* Work item
The stretch from the line with "From Stdlib Require Import ZArith QArith Lia." through the line with "A matcher is" in the records below: write it out exactly, and nothing else.

* Records for the exercise
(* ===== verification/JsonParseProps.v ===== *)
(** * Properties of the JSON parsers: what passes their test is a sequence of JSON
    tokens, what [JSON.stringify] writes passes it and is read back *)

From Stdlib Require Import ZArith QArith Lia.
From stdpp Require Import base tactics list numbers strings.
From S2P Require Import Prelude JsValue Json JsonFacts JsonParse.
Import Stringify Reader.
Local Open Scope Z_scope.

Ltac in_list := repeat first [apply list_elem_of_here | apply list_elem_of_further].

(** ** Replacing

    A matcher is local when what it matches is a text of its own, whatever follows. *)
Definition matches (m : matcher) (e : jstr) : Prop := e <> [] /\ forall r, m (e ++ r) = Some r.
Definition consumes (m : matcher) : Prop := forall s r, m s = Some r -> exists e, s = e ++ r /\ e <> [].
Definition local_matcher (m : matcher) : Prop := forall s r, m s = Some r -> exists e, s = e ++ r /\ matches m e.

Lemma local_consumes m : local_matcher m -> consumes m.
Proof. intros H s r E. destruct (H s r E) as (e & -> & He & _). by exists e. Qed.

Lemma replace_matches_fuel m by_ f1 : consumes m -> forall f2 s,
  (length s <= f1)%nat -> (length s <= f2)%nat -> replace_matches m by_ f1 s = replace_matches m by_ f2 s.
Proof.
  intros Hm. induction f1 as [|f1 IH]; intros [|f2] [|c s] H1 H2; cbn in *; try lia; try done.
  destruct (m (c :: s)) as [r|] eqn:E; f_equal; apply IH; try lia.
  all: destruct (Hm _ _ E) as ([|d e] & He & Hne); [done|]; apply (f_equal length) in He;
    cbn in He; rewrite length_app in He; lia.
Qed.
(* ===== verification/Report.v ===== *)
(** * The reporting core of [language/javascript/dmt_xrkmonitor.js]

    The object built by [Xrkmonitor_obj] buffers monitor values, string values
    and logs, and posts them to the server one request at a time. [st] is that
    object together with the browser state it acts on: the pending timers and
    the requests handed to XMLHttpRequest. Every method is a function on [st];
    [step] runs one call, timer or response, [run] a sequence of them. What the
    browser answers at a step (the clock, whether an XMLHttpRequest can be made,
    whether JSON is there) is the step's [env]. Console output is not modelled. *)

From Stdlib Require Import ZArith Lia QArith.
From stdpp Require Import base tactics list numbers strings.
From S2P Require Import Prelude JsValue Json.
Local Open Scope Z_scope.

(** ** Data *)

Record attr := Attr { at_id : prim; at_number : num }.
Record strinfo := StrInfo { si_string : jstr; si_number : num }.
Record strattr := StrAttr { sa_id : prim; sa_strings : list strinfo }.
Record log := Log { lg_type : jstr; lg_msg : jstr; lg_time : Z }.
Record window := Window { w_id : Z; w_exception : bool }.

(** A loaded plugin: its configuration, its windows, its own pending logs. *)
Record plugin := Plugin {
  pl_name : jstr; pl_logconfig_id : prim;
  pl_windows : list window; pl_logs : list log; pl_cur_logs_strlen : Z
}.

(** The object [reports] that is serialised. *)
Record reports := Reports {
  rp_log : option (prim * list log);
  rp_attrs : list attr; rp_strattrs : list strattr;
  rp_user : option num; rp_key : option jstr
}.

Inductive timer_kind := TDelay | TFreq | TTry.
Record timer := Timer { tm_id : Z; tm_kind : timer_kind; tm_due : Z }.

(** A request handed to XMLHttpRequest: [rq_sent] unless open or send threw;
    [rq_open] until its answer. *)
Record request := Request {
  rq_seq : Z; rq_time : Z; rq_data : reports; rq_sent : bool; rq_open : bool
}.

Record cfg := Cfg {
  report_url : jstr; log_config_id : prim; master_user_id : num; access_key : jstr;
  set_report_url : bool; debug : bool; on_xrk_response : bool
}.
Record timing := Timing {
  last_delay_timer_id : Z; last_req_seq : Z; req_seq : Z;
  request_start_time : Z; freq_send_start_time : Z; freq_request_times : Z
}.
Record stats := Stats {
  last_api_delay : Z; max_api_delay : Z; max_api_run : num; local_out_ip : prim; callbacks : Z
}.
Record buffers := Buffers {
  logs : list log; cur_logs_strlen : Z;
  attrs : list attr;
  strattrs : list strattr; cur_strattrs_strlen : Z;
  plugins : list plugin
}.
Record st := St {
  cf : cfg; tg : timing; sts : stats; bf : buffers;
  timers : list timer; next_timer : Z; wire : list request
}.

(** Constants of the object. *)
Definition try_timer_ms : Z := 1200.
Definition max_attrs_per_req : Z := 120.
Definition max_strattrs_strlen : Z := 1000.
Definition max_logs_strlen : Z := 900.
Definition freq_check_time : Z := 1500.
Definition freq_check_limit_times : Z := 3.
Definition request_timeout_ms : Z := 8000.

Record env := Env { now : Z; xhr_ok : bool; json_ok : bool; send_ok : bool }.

* Result of the exercise
From Stdlib Require Import ZArith QArith Lia.
From stdpp Require Import base tactics list numbers strings.
From S2P Require Import Prelude JsValue Json JsonFacts JsonParse.
Import Stringify Reader.
Local Open Scope Z_scope.

Ltac in_list := repeat first [apply list_elem_of_here | apply list_elem_of_further].

(** ** Replacing

    A matcher is local when what it matches is a text of its own, whatever follows. *)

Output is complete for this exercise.